A plunge in the Japanese stock market forced the Bank of Japan (BOJ) to buy $644 million in exchange-traded funds (ETF) on Wednesday, more than when it last stepped into the market, underscoring the challenge of dialing back its massive asset-buying program, Reuters reported.
The move comes as BOJ Governor Haruhiko Kuroda, speaking in parliament, stressed the bank’s readiness to keep buying ETFs as needed.
“We have absolutely no plan to unload our ETF holdings. If we were to do so in the future, we must decide on guidelines at a policy-setting meeting,” he said on Wednesday.
The BOJ has come under pressure to dial back its massive ETF purchases, which had helped keep a floor on stock prices but more recently drew criticism for distorting market pricing.

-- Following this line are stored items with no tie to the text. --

(* ===== verification/NetIP.v ===== *)
(** * Addresses and prefixes of package [net/netip]

    The part of [netip] the library uses: the address families with the zone
    of an IPv6 address, [Unmap], and prefixes with [Masked], [IsValid] and
    [Contains]. An address is its 32 or 128 bits. *)

From S2P Require Import Prelude.

#[local] Open Scope Z_scope.

(** ** Definitions *)

(** [netip.Addr]: the zero (invalid) address, an IPv4 or an IPv6 address; the
    empty zone stands for no zone. *)
Inductive Addr :=
| AddrZero
| Addr4 (bits : Z)
| Addr6 (bits : Z) (zone : string).

#[global] Instance Addr_eq_dec : EqDecision Addr.
Proof. solve_decision. Defined.

Definition addr_BitLen (ip : Addr) : Z :=
  match ip with AddrZero => 0 | Addr4 _ => 32 | Addr6 _ _ => 128 end.

Definition addr_bits (ip : Addr) : Z :=
  match ip with AddrZero => 0 | Addr4 b => b | Addr6 b _ => b end.

Definition addr_hasZone (ip : Addr) : bool :=
  match ip with Addr6 _ z => negb (bool_decide (z = "")) | _ => false end.

Definition addr_withoutZone (ip : Addr) : Addr :=
  match ip with Addr6 b _ => Addr6 b "" | _ => ip end.

(** [Is4In6]: ::ffff:0:0/96. *)
Definition addr_Is4In6 (ip : Addr) : bool :=
  match ip with Addr6 b _ => Z.shiftr b 32 =? 65535 | _ => false end.

Definition addr_Unmap (ip : Addr) : Addr :=
  match ip with
  | Addr6 b _ => if addr_Is4In6 ip then Addr4 (Z.land b (Z.ones 32)) else ip
  | _ => ip
  end.

Arguments addr_Is4In6 : simpl never.
Arguments addr_Unmap : simpl never.

(** Addresses whose bits fit their family. *)
Definition addr_ok (ip : Addr) : Prop := 0 ≤ addr_bits ip < 2 ^ addr_BitLen ip.

(** [netip.Prefix] keeps the prefix length plus one, zero for an invalid one. *)
Record Prefix := mkPrefix { prefix_ip : Addr; prefix_bitsPlusOne : Z }.

#[global] Instance Prefix_eq_dec : EqDecision Prefix.
Proof. solve_decision. Defined.

Definition prefix_IsValid (p : Prefix) : bool := 0 <? prefix_bitsPlusOne p.

Definition prefix_Bits (p : Prefix) : Z := prefix_bitsPlusOne p - 1.

Definition netip_PrefixFrom (ip : Addr) (bits : Z) : Prefix :=
  mkPrefix (addr_withoutZone ip)
    (if negb (bool_decide (ip = AddrZero)) && (0 <=? bits) && (bits <=? addr_BitLen ip)
     then bits + 1 else 0).

(** The [bits] leading ones of an address of [width] bits. *)
Definition prefix_mask (width bits : Z) : Z := Z.shiftl (Z.ones bits) (width - bits).

Definition addr_mask (ip : Addr) (bits : Z) : Addr :=
  match ip with
  | AddrZero => AddrZero
  | Addr4 b => Addr4 (Z.land b (prefix_mask 32 bits))
  | Addr6 b z => Addr6 (Z.land b (prefix_mask 128 bits)) z
  end.

(** [ip.Prefix(bits)]; the zero prefix stands for the error result, which
    [Masked] discards. *)
Definition addr_Prefix (ip : Addr) (bits : Z) : Prefix :=
  if (bits <? 0) || (addr_BitLen ip <? bits) then mkPrefix AddrZero 0
  else match ip with
       | AddrZero => mkPrefix AddrZero 0
       | _ => netip_PrefixFrom (addr_mask (addr_withoutZone ip) bits) bits
       end.

Definition prefix_Masked (p : Prefix) : Prefix := addr_Prefix (prefix_ip p) (prefix_Bits p).

Definition prefix_Contains (p : Prefix) (ip : Addr) : bool :=
  if negb (prefix_IsValid p) || addr_hasZone ip then false
  else
    let f1 := addr_BitLen (prefix_ip p) in
    let f2 := addr_BitLen ip in
    if (f1 =? 0) || (f2 =? 0) || negb (f1 =? f2) then false
    else
      let diff := Z.lxor (addr_bits ip) (addr_bits (prefix_ip p)) in
      match ip with
      | Addr4 _ => Z.shiftr diff (32 - prefix_Bits p) =? 0
      | _ => Z.land diff (prefix_mask 128 (prefix_Bits p)) =? 0
      end.

(** Prefixes as [ParsePrefix] and [PrefixFrom] build them. *)
Definition prefix_ok (p : Prefix) : Prop :=
  addr_ok (prefix_ip p) ∧ addr_hasZone (prefix_ip p) = false ∧
  0 ≤ prefix_bitsPlusOne p ≤ addr_BitLen (prefix_ip p) + 1 ∧
  (prefix_ip p = AddrZero → prefix_bitsPlusOne p = 0).

(** ** Lemmas *)

Lemma prefix_mask_testbit w b i :
  0 ≤ b ≤ w → 0 ≤ i → Z.testbit (prefix_mask w b) i = (w - b <=? i) && (i <? w).
Proof.
  intros Hb Hi. unfold prefix_mask. rewrite Z.shiftl_spec by done.
  destruct (Z.leb_spec (w - b) i) as [H|H]; simpl.
  - destruct (Z.ltb_spec i w).
    + rewrite Z.ones_spec_low; [done|lia].
    + rewrite Z.ones_spec_high; [done|lia].
  - rewrite Z.testbit_neg_r; [done|lia].
Qed.

(** A value below [2^w] has no bit from [w] on. *)
Lemma testbit_above x w i : 0 ≤ x < 2 ^ w → 0 ≤ w ≤ i → Z.testbit x i = false.
Proof.
  intros Hx Hi. rewrite <- (Z.mod_small x (2 ^ w)) by done.
  rewrite Z.mod_pow2_bits_high; [done|lia].
Qed.

(** Two addresses agree on their [b] leading bits: the three ways of saying
    it that [Contains], [Masked] and the specification use. *)
Lemma leading_bits_land x y w b :
  0 ≤ x < 2 ^ w → 0 ≤ y < 2 ^ w → 0 ≤ b ≤ w →
  Z.land (Z.lxor x y) (prefix_mask w b) = 0 ↔
  Z.shiftr x (w - b) = Z.shiftr y (w - b).
Proof.
  intros Hx Hy Hb. split; intros E.
  - apply Z.bits_inj'. intros i Hi. rewrite !Z.shiftr_spec by done.
    destruct (Z.ltb_spec (i + (w - b)) w) as [H|H].
    + apply (f_equal (λ z, Z.testbit z (i + (w - b)))) in E.
      rewrite Z.land_spec, Z.lxor_spec, prefix_mask_testbit, Z.bits_0 in E by lia.
      destruct (Z.leb_spec (w - b) (i + (w - b))); [|lia].
      destruct (Z.ltb_spec (i + (w - b)) w); [|lia].
      rewrite andb_true_r in E. by apply xorb_eq.
    + rewrite !(testbit_above _ w); (done || lia).
  - apply Z.bits_inj'. intros i Hi.
    rewrite Z.land_spec, Z.lxor_spec, prefix_mask_testbit, Z.bits_0 by done.
    destruct (Z.leb_spec (w - b) i) as [H|H]; [|by rewrite andb_false_r].
    apply (f_equal (λ z, Z.testbit z (i - (w - b)))) in E.
    rewrite !Z.shiftr_spec in E by lia.
    replace (i - (w - b) + (w - b)) with i in E by lia.
    by rewrite E, xorb_nilpotent.
Qed.

Lemma leading_bits_shift x y k :
  0 ≤ x → 0 ≤ y → 0 ≤ k →
  Z.shiftr (Z.lxor x y) k = 0 ↔ Z.shiftr x k = Z.shiftr y k.
Proof.
  intros Hx Hy Hk. rewrite Z.shiftr_lxor. split; intros E.
  - by apply Z.lxor_eq.
  - by rewrite E, Z.lxor_nilpotent.
Qed.

(** Masking keeps the leading bits. *)
Lemma shiftr_mask x w b :
  0 ≤ x < 2 ^ w → 0 ≤ b ≤ w →
  Z.shiftr (Z.land x (prefix_mask w b)) (w - b) = Z.shiftr x (w - b).
Proof.
  intros Hx Hb. apply Z.bits_inj'. intros i Hi.
  rewrite !Z.shiftr_spec, Z.land_spec, prefix_mask_testbit by lia.
  destruct (Z.leb_spec (w - b) (i + (w - b))); [|lia]. simpl.
  destruct (Z.ltb_spec (i + (w - b)) w); [by rewrite andb_true_r|].
  rewrite !(testbit_above _ w); (done || lia).
Qed.

Lemma mask_range x w b : 0 ≤ x < 2 ^ w → 0 ≤ b ≤ w → 0 ≤ Z.land x (prefix_mask w b) < 2 ^ w.
Proof.
  intros Hx Hb. assert (0 ≤ Z.land x (prefix_mask w b)) by (apply Z.land_nonneg; left; lia).
  apply Z.bounded_iff_bits_nonneg'; [lia|done|]. intros i Hi.
  rewrite Z.land_spec, (testbit_above x w); (done || lia).
Qed.

(** The specification of [Contains]: same family, no zone, and equal leading
    bits. *)
Lemma prefix_Contains_spec p ip :
  prefix_ok p → addr_ok ip →
  prefix_Contains p ip = true ↔
  prefix_IsValid p = true ∧ addr_hasZone ip = false ∧
  addr_BitLen ip = addr_BitLen (prefix_ip p) ∧
  Z.shiftr (addr_bits ip) (addr_BitLen ip - prefix_Bits p) =
  Z.shiftr (addr_bits (prefix_ip p)) (addr_BitLen ip - prefix_Bits p).
Proof.
  intros (Hok & Hz & Hb & H0) Hip. unfold prefix_Contains, prefix_Bits.
  destruct (prefix_IsValid p) eqn:Hv; simpl; [|naive_solver].
  unfold prefix_IsValid in Hv. apply Z.ltb_lt in Hv.
  destruct (addr_hasZone ip) eqn:Hzip; [naive_solver|].
  destruct (prefix_ip p) as [|x|x z] eqn:Eip; [naive_solver lia|..];
    destruct ip as [|y|y u]; simpl in *; (try naive_solver lia);
    rewrite Z.eqb_eq; unfold addr_ok in *; simpl in *.
  - rewrite leading_bits_shift by lia. naive_solver.
  - rewrite leading_bits_land by lia. naive_solver.
Qed.

Lemma prefix_Masked_ok p :
  prefix_ok p → prefix_IsValid p = true →
  prefix_ok (prefix_Masked p) ∧ prefix_bitsPlusOne (prefix_Masked p) = prefix_bitsPlusOne p ∧
  addr_BitLen (prefix_ip (prefix_Masked p)) = addr_BitLen (prefix_ip p) ∧
  addr_bits (prefix_ip (prefix_Masked p)) =
    Z.land (addr_bits (prefix_ip p)) (prefix_mask (addr_BitLen (prefix_ip p)) (prefix_Bits p)).
Proof.
  intros (Hok & Hz & Hb & H0) Hv%Z.ltb_lt. unfold prefix_Masked, addr_Prefix, prefix_Bits, prefix_ok.
  destruct p as [ip n]; simpl in *.
  destruct ip as [|x|x z]; simpl in *; [naive_solver lia|..];
    (destruct (Z.ltb_spec (n - 1) 0); [lia|]); simpl;
    [destruct (Z.ltb_spec 32 (n - 1)); [lia|] | destruct (Z.ltb_spec 128 (n - 1)); [lia|]];
    unfold netip_PrefixFrom, addr_ok in *; simpl in *;
    rewrite ?bool_decide_false by done; simpl;
    (destruct (Z.leb_spec 0 (n - 1)); [|lia]); simpl;
    [destruct (Z.leb_spec (n - 1) 32); [|lia] | destruct (Z.leb_spec (n - 1) 128); [|lia]];
    simpl; (split_and!; (done || lia || apply mask_range; lia)).
Qed.

(** Masking a prefix does not change the addresses it contains. *)
Lemma prefix_Masked_Contains p ip :
  prefix_ok p → addr_ok ip → prefix_Contains (prefix_Masked p) ip = prefix_Contains p ip.
Proof.
  intros Hp Hip. destruct (prefix_IsValid p) eqn:Hv; cycle 1.
  { assert (prefix_Masked p = mkPrefix AddrZero 0) as ->.
    { unfold prefix_Masked, addr_Prefix, prefix_Bits. unfold prefix_IsValid in Hv. apply Z.ltb_ge in Hv.
      by rewrite (proj2 (Z.ltb_lt (prefix_bitsPlusOne p - 1) 0)) by lia. }
    unfold prefix_Contains. by rewrite Hv. }
  destruct (prefix_Masked_ok p Hp Hv) as (Hok & Hb & Hl & Hbits).
  apply eq_true_iff_eq. rewrite !prefix_Contains_spec by done.
  assert (prefix_IsValid (prefix_Masked p) = true) as Hv' by (unfold prefix_IsValid in *; by rewrite Hb).
  assert (prefix_Bits (prefix_Masked p) = prefix_Bits p) as Hbp by (unfold prefix_Bits; by rewrite Hb).
  rewrite Hv, Hv', Hbp, Hl, Hbits. destruct Hp as (Hpok & _ & Hr & _).
  assert (0 ≤ prefix_Bits p ≤ addr_BitLen (prefix_ip p)) as Hrange.
  { unfold prefix_Bits. unfold prefix_IsValid in Hv. apply Z.ltb_lt in Hv. lia. }
  assert (Z.shiftr (Z.land (addr_bits (prefix_ip p)) (prefix_mask (addr_BitLen (prefix_ip p)) (prefix_Bits p)))
    (addr_BitLen (prefix_ip p) - prefix_Bits p) =
    Z.shiftr (addr_bits (prefix_ip p)) (addr_BitLen (prefix_ip p) - prefix_Bits p)) as Es
    by (by apply shiftr_mask).
  split; intros (_ & Hz & El & E); (split_and!; [done|done|done|]); rewrite El in *; congruence.
Qed.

In a review of its policy tools announced on Friday, the BOJ removed a pledge to buy ETFs at a set annual pace and from April decided to step in only when markets face turbulence.
Japanese share prices have been wobbly since then on renewed concerns about COVID-19 lockdowns in Europe, testing the BOJ’s resolve in starting to taper its huge asset purchases.
The BOJ bought 70.1 billion Yen ($644 million) of ETFs on Wednesday, central bank data showed. That was higher than the 50.1 billion Yen the BOJ purchased when it last stepped into the market on Monday.
In total, the BOJ has bought 220.4 billion Yen worth of ETFs so far in March, up from 50.1 billion Yen last month.
Some lawmakers and former central bankers have urged the BOJ to come up with a long-term plan to sell its huge holdings to shield the central bank’s balance sheet from market risk, a move Kuroda has consistently brushed aside as premature.
BOJ’s Kuroda Offers Upbeat View on Japan, Global Economies
Late last week, BOJ Governor Haruhiko Kuroda said on Friday the country’s economy is likely to head toward a sustainable growth path as global trade and manufacturing activity pick up.
But he added that Japan has yet to address key challenges, which were to heighten inflation expectations and prod firms to raise wages.
“Japan’s economy has shown clear signs of recovery in exports and industrial production,” Kuroda told a session of the World Economic Forum. “Our top priority for macro-economic policy continues to be to overcome deflation.”